The reconstituted Board of Directors of HLS comprises William Wells, Greg Gubitz, J. Spencer Lanthier and Yvon Bastien as well as three new independent directors, Rodney Hill, Don DeGolyer and Daniel Tassé.
The TSXV has conditionally approved the listing of the HLS Common Shares. Final acceptance by the TSXV is subject to HLS fulfilling certain customary conditions, including the filing of final documentation. The HLS Common Shares are expected to commence trading on the TSXV under the symbol “HLS” on March 14, 2018.
Registered shareholders are reminded that, in order to receive the HLS Common Shares and HLS Preferred Shares to which they are entitled in exchange for their common shares of AMD or common shares of former HLS, as applicable, they must complete and sign the applicable letter of transmittal and deliver it, together with the other required documents, to the depositary for the Arrangement, Computershare Investor Services Inc., in accordance with the instructions specified in the applicable letter of transmittal and the joint information circular of AMD and former HLS dated February 5, 2018.
Copies of the letters of transmittal were mailed to registered shareholders in February 2018, together with the joint information circular. Additional copies of the letters of transmittal are available by contacting Computershare at firstname.lastname@example.org.

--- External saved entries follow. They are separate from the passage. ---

Lemma remove_region_spec st p start stop :
  frames_inv st p → free_frames st = INVALID_FRAME_ADDR →
  0 ≤ start ≤ stop → stop + PAGE_SIZE - 1 < 2 ^ 64 →
  wp (remove_region start stop) st (λ _ st', ∃ p',
    st' = set_regions (usable_regions st') st ∧ frames_inv st' p' ∧
    (∀ f, f ∈ p' → f ∈ p ∧ ¬ frame_overlaps start stop f) ∧
    (has_free_slot (usable_regions st) →
     ∀ f, f ∈ p → ¬ (page_down start ≤ f < page_up stop) → f ∈ p')).
Proof.
  intros Hinv Hff Hs Ht.
  apply frames_inv_regions_inv in Hinv as (-> & Htab & Hd); [|done].
  unfold remove_region. rewrite page_down_spec, page_up_spec by lia.
  eapply wp_mono; [apply remove_loop_spec; try done; dlia|].
  cbn. intros _ st' (Hst & Htab' & Hd' & Hsub & Hcl & Hkeep).
  exists (regions_frames (usable_regions st')). split; [done|].
  split; [apply frames_inv_regions; [by rewrite Hst|done|done]|].
  destruct Htab as [_ Hok]. pose proof Htab' as [_ Hok'].
  setoid_rewrite elem_of_frames_table; try done. split.
  - intros f [Hf Hm]. split; [auto|]. unfold frame_overlaps.
    destruct Hf as (k & r & Hk & Hv & Hf).
    pose proof (Forall_lookup_1 _ _ _ _ Hok' Hk Hv). destruct (Hcl k r Hk Hv); dlia.
  - intros Hslot f [Hf Hm] Hr. split; [|done]. by apply Hkeep.
Qed.

(** C39: [remove_region] takes out of the pool every frame that overlaps
    the range and adds none; while a slot of the table is unused, it keeps
    every frame outside the page-aligned hull of the range. *)
Theorem remove_region_correct st p start stop :
  frames_inv st p → free_frames st = INVALID_FRAME_ADDR →
  0 ≤ start ≤ stop → stop + PAGE_SIZE - 1 < 2 ^ 64 →
  ∃ st' p', remove_region start stop st = Ret (tt, st') ∧ frames_inv st' p' ∧
    (∀ f, f ∈ p' → f ∈ p ∧ ¬ frame_overlaps start stop f) ∧
    (has_free_slot (usable_regions st) →
     ∀ f, f ∈ p → ¬ (page_down start ≤ f < page_up stop) → f ∈ p').
Proof.
  intros H1 H2 H3 H4.
  destruct (proj1 (wp_iff _ _ _) (remove_region_spec st p start stop H1 H2 H3 H4))
    as ([] & st' & E & p' & _ & H). eauto.
Qed.

(** ** Parsing the multiboot information *)

Section mboot.
Context (m : mem).

Definition sect_start (tag i : Z) : Z := rd64 m (tag + 20 + i * 64 + 16).
Definition sect_end (tag i : Z) : Z := sect_start tag i + rd64 m (tag + 20 + i * 64 + 32).
Definition sect_count (tag : Z) : Z := rd32 m (tag + 8).

(** The section headers describe ranges of the address space. *)
Definition sections_ok (tag : Z) : Prop :=
  ∀ i, 0 ≤ i < sect_count tag → sect_end tag i + PAGE_SIZE - 1 < 2 ^ 64.

Lemma parse_elf_tag_spec st p tag :
  pmem st = m → frames_inv st p → free_frames st = INVALID_FRAME_ADDR → sections_ok tag →
  wp (parse_elf_tag tag) st (λ _ st', ∃ p',
    st' = set_regions (usable_regions st') st ∧ frames_inv st' p' ∧
    (∀ f, f ∈ p' → f ∈ p ∧
      ∀ i, 0 ≤ i < sect_count tag → ¬ frame_overlaps (sect_start tag i) (sect_end tag i) f)).
Proof.
  intros Hm Hinv Hff Hsec. unfold parse_elf_tag, load32, load64. wp_steps. rewrite Hm.
  fold (sect_count tag).
  eapply wp_mono; [apply (wp_for_each (λ done rest s, ∃ p',
    s = set_regions (usable_regions s) st ∧ frames_inv s p' ∧
    (∀ f, f ∈ p' → f ∈ p ∧
      ∀ i, i ∈ done → ¬ frame_overlaps (sect_start tag i) (sect_end tag i) f)))|].
  - exists p. rewrite set_regions_id. split_and!; try done. intros f Hf. split; [done|].
    by intros i ?%elem_of_nil.
  - intros done i rest s Hl (p' & Hst & Hinv' & Hsub). wp_steps.
    destruct (seqZ_split_index _ _ _ _ _ Hl) as [_ Hi].
    assert (pmem s = m) as -> by (by rewrite Hst).
    specialize (Hsec i Hi). unfold sect_end, sect_start in *.
    pose proof (rd64_range m (tag + 20 + i * 64 + 16)).
    pose proof (rd64_range m (tag + 20 + i * 64 + 32)).
    rewrite u64_small by lia.
    eapply wp_mono; [apply (remove_region_spec s p'); try done; [by rewrite Hst|lia]|].
    cbn. intros _ s' (p'' & Hst' & Hinv'' & Hsub' & _). exists p''. split_and!; try done.
    { by rewrite Hst', Hst. }
    intros f Hf. apply Hsub' in Hf as [Hf Hno]. apply Hsub in Hf as [Hf Hall].
    split; [done|]. intros j [Hj|Hj%list_elem_of_singleton]%elem_of_app; [by apply Hall|by subst j].
  - cbn. intros _ s' (p' & Hst & Hinv' & Hsub). exists p'. split_and!; try done.
    intros f Hf. destruct (Hsub f Hf) as [? Hall]. split; [done|].
    intros i Hi. apply Hall. apply elem_of_seqZ. lia.
Qed.

Definition ent_addr (tag i : Z) : Z := rd64 m (tag + 16 + i * 24).
Definition ent_size (tag i : Z) : Z := rd64 m (tag + 16 + i * 24 + 8).
Definition ent_type (tag i : Z) : Z := rd32 m (tag + 16 + i * 24 + 16).
Definition ent_count (tag : Z) : Z :=
  i32 (u64 (rd32 m (tag + 4) - 16) / rd32 m (tag + 8)).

The letters of transmittal are for use by registered shareholders only. Beneficial shareholders that do not have their common shares of AMD or former HLS registered in their name (rather, such shares are registered in the name of a broker or other intermediary) should contact their broker or other intermediary for instructions and assistance regarding receipt of any HLS Common Shares and HLS Preferred Shares to which they are entitled.

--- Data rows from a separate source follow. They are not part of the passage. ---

Definition make_identity_map : M mst unit :=
  memset_at ptable_p4 0 PAGE_SIZE ;;
  memset_at ptable_p3_identity 0 PAGE_SIZE ;;
  for_each (seqZ 0 512) (λ i,
    let phys1gb := Z.shiftl i 30 in
    let e := ptable_p3_identity + 8 * i in
    set_field F_present e 1 ;;
    set_field F_rw e 1 ;;
    set_field F_us e 0 ;;
    set_field F_big_page e 1 ;;
    set_field F_addr e (phys_to_pfn phys1gb) ;;
    set_field F_allocated e 1) ;;
  set_field F_addr ptable_p4 (phys_to_pfn ptable_p3_identity) ;;
  set_field F_present ptable_p4 1 ;;
  set_field F_rw ptable_p4 1 ;;
  set_field F_us ptable_p4 0 ;;
  set_field F_allocated ptable_p4 1 ;;
  modify (set_kernel_cr3 ptable_p4) ;;
  modify (set_cr3 ptable_p4).

Definition MMU_create_user_p4 : M mst Z :=
  p4 <- MMU_pf_alloc ;;
  if p4 =? INVALID_FRAME_ADDR then ret 0 else
  let new_p4 := phys_to_virt p4 in
  memset_at new_p4 0 PAGE_SIZE ;;
  for_each (seqZ 0 (PML4_INDEX VA_USER_BASE)) (λ i,
    w <- load64 (ptable_p4 + 8 * i) ;;
    store64 (new_p4 + 8 * i) w) ;;
  ret p4.

Definition destroy_userspace_PT (pt : Z) : M mst unit :=
  for_each (seqZ 0 512) (λ i,
    let e := pt + 8 * i in
    w <- load64 e ;;
    if negb (present w) && negb (demand w) then ret tt else
    (if present w then MMU_pf_free (pfn_to_phys (get_bits F_addr w)) else ret tt) ;;
    memset_at e 0 8).

Definition destroy_userspace_PD (pd : Z) : M mst unit :=
  for_each (seqZ 0 512) (λ i,
    let e := pd + 8 * i in
    w <- load64 e ;;
    if negb (present w) then ret tt else
    if big_page w then CLI ;; halt else
    let pt_phys := pfn_to_phys (get_bits F_addr w) in
    destroy_userspace_PT (phys_to_virt pt_phys) ;;
    MMU_pf_free pt_phys ;;
    memset_at e 0 8).

Definition destroy_userspace_PDPT (pdpt : Z) : M mst unit :=
  for_each (seqZ 0 512) (λ i,
    let e := pdpt + 8 * i in
    w <- load64 e ;;
    if negb (present w) then ret tt else
    if big_page w then CLI ;; halt else
    let pd_phys := pfn_to_phys (get_bits F_addr w) in
    destroy_userspace_PD (phys_to_virt pd_phys) ;;
    MMU_pf_free pd_phys ;;
    memset_at e 0 8).

Definition MMU_destroy_userspace (cr3 : Z) : M mst unit :=
  ints_enabled <- are_interrupts_enabled ;;
  CLI ;;
  current_cr3 <- MMU_current_p4 ;;
  kernel_cr3 <- MMU_get_kernel_p4 ;;
  if page_down cr3 =? 0 then restore_ints ints_enabled else
  if page_down cr3 =? page_down kernel_cr3 then restore_ints ints_enabled else
  if page_down cr3 =? page_down current_cr3 then restore_ints ints_enabled else
  let p4_phys := page_down cr3 in
  let p4 := phys_to_virt p4_phys in
  for_each (seqZ (PML4_INDEX VA_USER_BASE) (512 - PML4_INDEX VA_USER_BASE)) (λ i,
    let e := p4 + 8 * i in
    w <- load64 e ;;
    if negb (present w) then ret tt else
    let pdpt_phys := pfn_to_phys (get_bits F_addr w) in
    destroy_userspace_PDPT (phys_to_virt pdpt_phys) ;;
    MMU_pf_free pdpt_phys ;;
    memset_at e 0 8) ;;
  MMU_pf_free p4_phys ;;
  restore_ints ints_enabled.
(** The entry itself, 0 where a table is missing; [leaf_of] is the entry seen
    through a word of a level-[k] table. *)
Definition leaf (d k : nat) (m : mem) (f va : Z) : Z :=
  match walk d k m f va with
  | Some a => rd64 m a
  | None => 0
  end.
Definition leaf_of (e k : nat) (m : mem) (w va : Z) : Z :=
  match e with
  | O => w
  | S e => if links k w then leaf e (pred k) m (addr_of w) va else 0
  end.

(** Two memories agree on the tables among [ns], but for the word at [a]. *)
Definition agree_but (a : option Z) (ns : list (nat * Z)) (m m' : mem) : Prop :=
  ∀ k g i, (S k, g) ∈ ns → 0 ≤ i < 512 → a ≠ Some (g + 8 * i) →
    rd64 m' (g + 8 * i) = rd64 m (g + 8 * i).

(** No table of level 2 or 3 maps a huge page. *)
Definition no_big (m : mem) (ns : list (nat * Z)) : Prop :=
  ∀ k g i, (k, g) ∈ ns → k = 2%nat ∨ k = 3%nat → 0 ≤ i < 512 →
    present (rd64 m (g + 8 * i)) = true → big_page (rd64 m (g + 8 * i)) = false.

(** ** Indices and addresses *)

Lemma tindex_range k va : 0 ≤ tindex k va < 512.
Proof. unfold tindex. apply Z.mod_pos_bound. lia. Qed.
#[export] Hint Resolve tindex_range : cint.

Lemma index_tindex s k va :
  s = 3 + 9 * Z.of_nat k → Z.land (Z.shiftr va s) 0x1FF = tindex k va.
Proof.
  intros ->. unfold tindex. rewrite Z.shiftr_div_pow2 by lia.
  apply (Z.land_ones _ 9). lia.
Qed.
Lemma PML4_tindex va : PML4_INDEX va = tindex 4 va.
Proof. unfold PML4_INDEX. apply (index_tindex 39 4). reflexivity. Qed.
Lemma PDP_tindex va : PDP_INDEX va = tindex 3 va.
Proof. unfold PDP_INDEX. apply (index_tindex 30 3). reflexivity. Qed.
Lemma PD_tindex va : PD_INDEX va = tindex 2 va.
Proof. unfold PD_INDEX. apply (index_tindex 21 2). reflexivity. Qed.
Lemma PT_tindex va : PT_INDEX va = tindex 1 va.
Proof. unfold PT_INDEX. apply (index_tindex 12 1). reflexivity. Qed.

Lemma entry_addr_inj f g i j :
  frame_ok f → frame_ok g → 0 ≤ i < 512 → 0 ≤ j < 512 →
  f + 8 * i = g + 8 * j → f = g ∧ i = j.
Proof.
  intros Hf Hg Hi Hj E. destruct (decide (f = g)) as [->|Hne]; [lia|].
  destruct (frames_apart f g Hf Hg Hne); lia.
Qed.

(** ** Unfolding *)

Lemma nodes_S k m f : nodes (S k) m f = (S k, f) :: entries (S k) m f 0 512.
Proof. reflexivity. Qed.

Lemma nodes_0 m f : nodes 0 m f = [(0%nat, f)].
Proof. reflexivity. Qed.

Lemma leaf_leaf_of d k m f va :
  leaf d k m f va = leaf_of d k m (rd64 m (f + 8 * tindex k va)) va.
Proof. destruct d; unfold leaf; simpl; [done|]. by destruct (links _ _). Qed.

Lemma child_links k m w : links k w = true → child k m w = nodes (pred k) m (addr_of w).
Proof. unfold child. by intros ->. Qed.

Lemma child_nil k m w : links k w = false → child k m w = [].
Proof. unfold child. by intros ->. Qed.

Lemma entries_split k m f lo n i :
  lo ≤ i < lo + n →
  entries k m f lo n =
    entries k m f lo (i - lo) ++ child k m (rd64 m (f + 8 * i)) ++
    entries k m f (i + 1) (lo + n - i - 1).
Proof.
  intros Hi. unfold entries.
  replace n with ((i - lo) + (1 + (lo + n - i - 1))) at 1 by lia.
  rewrite seqZ_app, bind_app by lia. f_equal.
  replace (lo + (i - lo)) with i by lia. rewrite seqZ_cons by lia. cbn.
  by replace (Z.succ i) with (i + 1) by lia;
    replace (Z.pred (1 + (lo + n - i - 1))) with (lo + n - i - 1) by lia.
Qed.

Lemma entries_nil k m f lo n : n ≤ 0 → entries k m f lo n = [].
Proof. intros Hn. unfold entries. by rewrite seqZ_nil. Qed.

Lemma elem_of_entries k m f lo n x :
  x ∈ entries k m f lo n ↔ ∃ i, lo ≤ i < lo + n ∧ x ∈ child k m (rd64 m (f + 8 * i)).
Proof.
  unfold entries. rewrite list_elem_of_bind. setoid_rewrite elem_of_seqZ.
  split; intros (i & ? & ?); exists i; done.
Qed.

Lemma child_frame_ok k m w : Forall frame_ok (child k m w).*2.
Proof.
  unfold child. destruct (links k w); [|constructor].
  assert (∀ j w, Forall frame_ok (nodes j m (addr_of w)).*2) as H; [|apply H].
  induction j as [|j IH]; intros w'; (constructor; [apply addr_of_ok|]); [constructor|].
  apply Forall_forall. intros x ((j' & g) & -> & Hx)%list_elem_of_fmap.
  apply elem_of_entries in Hx as (i & _ & Hx). unfold child in Hx.
  destruct (links _ _); [|by apply elem_of_nil in Hx].
  eapply Forall_forall; [apply IH|]. by apply (list_elem_of_fmap_2 snd) in Hx.
Qed.

Lemma entries_frame_ok k m f lo n j g : (j, g) ∈ entries k m f lo n → frame_ok g.
Proof.
  intros (i & _ & Hx)%elem_of_entries.
  eapply Forall_forall; [apply child_frame_ok|]. by apply (list_elem_of_fmap_2 snd) in Hx.
Qed.

Lemma node_frame_ok k m f lo n j g :
  frame_ok f → (j, g) ∈ (k, f) :: entries k m f lo n → frame_ok g.
Proof. intros Hf [[= -> ->]|Hx]%elem_of_cons; [done|]. by eapply entries_frame_ok. Qed.

(** Nodes with the same frame are the same node. *)
Lemma NoDup_node (ns : list (nat * Z)) j j' g :
  NoDup ns.*2 → (j, g) ∈ ns → (j', g) ∈ ns → j = j'.
Proof.
  induction ns as [|[j0 g0] ns IH]; cbn; [by intros _ ?%elem_of_nil|].
  intros [Hnin Hnd]%NoDup_cons H1 H2.
  rewrite elem_of_cons in H1, H2. destruct H1 as [H1|H1], H2 as [H2|H2].
  - congruence.
  - simplify_eq. by apply (list_elem_of_fmap_2 snd) in H2.
  - simplify_eq. by apply (list_elem_of_fmap_2 snd) in H1.
  - by apply IH.
Qed.

(** ** Memories that agree on a tree *)

Lemma bind_ext_in {A B} (f g : A → list B) (l : list A) :
  (∀ x, x ∈ l → f x = g x) → l ≫= f = l ≫= g.
Proof.
  induction l as [|x l IH]; intros H; [done|]. cbn. f_equal; [apply H; left|].
  apply IH. intros y Hy. apply H. by right.
Qed.

Lemma agree_but_sub a ns ns' m m' :
  (∀ k g, (S k, g) ∈ ns' → (S k, g) ∈ ns) → agree_but a ns m m' → agree_but a ns' m m'.
Proof. intros Hsub H k g i Hg Hi Ha. apply (H k); auto. Qed.

Lemma nodes_agree k m m' f :
  agree_but None (nodes k m f) m m' → nodes k m' f = nodes k m f.
Proof.
  revert f. induction k as [|k IH]; intros f Hag; [done|]. rewrite !nodes_S in *. f_equal.
  apply bind_ext_in. intros i Hi%elem_of_seqZ.
  rewrite (Hag k f i) by (by left || done || lia).
  assert (∀ x, x ∈ child (S k) m (rd64 m (f + 8 * i)) → x ∈ entries (S k) m f 0 512) as Hsub.
  { intros x Hx. apply elem_of_entries. exists i. split; [lia|done]. }
  unfold child in *. destruct (links (S k) _); [|done]. apply IH.
  eapply agree_but_sub; [|exact Hag]. intros j g Hg. right. by apply Hsub.
Qed.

HLS Therapeutics Inc. is a specialty pharmaceutical company focused on the acquisition and commercialization of late stage development, commercial stage promoted and established stage branded pharmaceutical products in the North American markets.
HLS’s focus is primarily on products targeting the central nervous system and cardiovascular therapeutic areas. HLS’s management team is composed of seasoned pharmaceutical executives with a strong track record of success in these therapeutic areas and at managing products in each of these lifecycle stages.

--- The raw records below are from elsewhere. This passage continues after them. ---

(** ** Creating missing tables *)

(** The entry that [get_or_alloc_PDPT_entry] and its siblings write. *)
Definition fresh_link (k : nat) (user : bool) (w f : Z) : Z :=
  let w := set_bits F_addr w (phys_to_pfn f) in
  let w := set_bits F_us (set_bits F_rw (set_bits F_present w 1) 1) (b2z user) in
  set_bits F_allocated (match k with 4%nat => w | _ => set_bits F_big_page w 0 end) 1.

Lemma fresh_link_range k user w f : 0 ≤ w < 2 ^ 64 → 0 ≤ fresh_link k user w f < 2 ^ 64.
Proof.
  intros Hw. unfold fresh_link. destruct k as [|[|[|[|[|k]]]]]; by repeat apply set_bits_range.
Qed.

Lemma fresh_link_links k user w f : (1 < k)%nat → links k (fresh_link k user w f) = true.
Proof.
  intros Hk. unfold links, fresh_link. destruct k as [|[|[|[|[|k]]]]]; try lia; by entry_bits.
Qed.

Lemma fresh_link_addr k user w f : frame_ok f → addr_of (fresh_link k user w f) = f.
Proof.
  intros Hf. unfold fresh_link. destruct k as [|[|[|[|[|k]]]]];
    repeat rewrite addr_of_other by reflexivity; by apply addr_of_set.
Qed.
(* ===== verification/VpagesPages.v ===== *)
(** * Pages of an address space

    Reserving pages ([demand_page_in], [reserve_pages_at], [MMU_alloc_*]), giving
    them a frame on the first access ([make_page_present], the page-fault handler),
    and the accesses themselves ([access], [write_user_range_as]).  Everything is
    stated on the abstract map [pte] of the space. *)

From S2P Require Import Prelude Memory Frames Vpages Bits PageTree VpagesMap.

Implicit Types (m : mem) (st : mst) (p : list Z).

(** The mapping of exactly the page of [va] becomes [w]. *)
Definition pte_set (root lo n : Z) (m m' : mem) (va w : Z) : Prop :=
  ∀ va', in_slots lo n va' →
    pte m' root va' = if decide (vpn va' = vpn va) then w else pte m root va'.

(** No mapping changes. *)
Definition pte_same (root lo n : Z) (m m' : mem) : Prop :=
  ∀ va, in_slots lo n va → pte m' root va = pte m root va.

(** The entry of a reserved page, and that of a page that was just given the
    frame [f]. *)
Definition reserved_word (w : Z) : Z := set_bits F_addr (set_bits F_present (set_bits F_demand w 1) 0) 0.
Definition present_word (user : bool) (w f : Z) : Z :=
  set_bits F_demand
    (set_bits F_us (set_bits F_rw (set_bits F_present (set_bits F_addr w (phys_to_pfn f)) 1) 1)
       (b2z user)) 0.

Lemma walk_page st root lo n p va va' a :
  space st root lo n p → in_slots lo n va → in_slots lo n va' →
  walk 3 4 (pmem st) root va = Some a →
  walk 3 4 (pmem st) root va' = Some a ↔ vpn va' = vpn va.
Proof.
  intros Hsp Hs Hs' Hw. rewrite vpn_eq. split.
  - intros Hw' j Hj. symmetry. pose proof (sp_nodup_tree _ _ _ _ _ Hsp) as [_ Hnd]%NoDup_cons.
    by apply (walk_inj 3 4 (pmem st) root lo n va va' a); try lia.
  - intros Hj. rewrite <-Hw. apply walk_same_index. intros j Hjk. apply Hj. lia.
Qed.

Lemma links_1 w : links 1 w = present w.
Proof. unfold links. apply andb_true_r. Qed.

(** ** Changing an entry that maps no page *)

Section set_leaf.
Context (st : mst) (root lo n : Z) (p : list Z) (va a w' : Z).
Hypothesis Hsp : space st root lo n p.
Hypothesis Hs : in_slots lo n va.
Hypothesis Hw : walk 3 4 (pmem st) root va = Some a.
Hypothesis Hold : present (rd64 (pmem st) a) = false.
Hypothesis Hnew : present w' = false.
Hypothesis Hw64 : 0 ≤ w' < 2 ^ 64.

Local Abbreviation st' := (put_word a w' st).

HLS’s management team has executed over US$8 billion worth of transactions in the specialty pharmaceutical space. The team devised and led the turnaround of Biovail Corporation, at the time Canada’s largest publicly traded pharmaceutical company. Over a 24-month period from September 2008 to September 2010, the team sourced and executed nine transactions collectively valued at over US$1 billion, acquiring late stage development assets, commercial stage drugs, and established stage drugs. This strategy culminated in Biovail’s US$7 billion merger with Valeant Pharmaceuticals International Inc. in 2010, delivering significant share price appreciation for Biovail’s shareholders.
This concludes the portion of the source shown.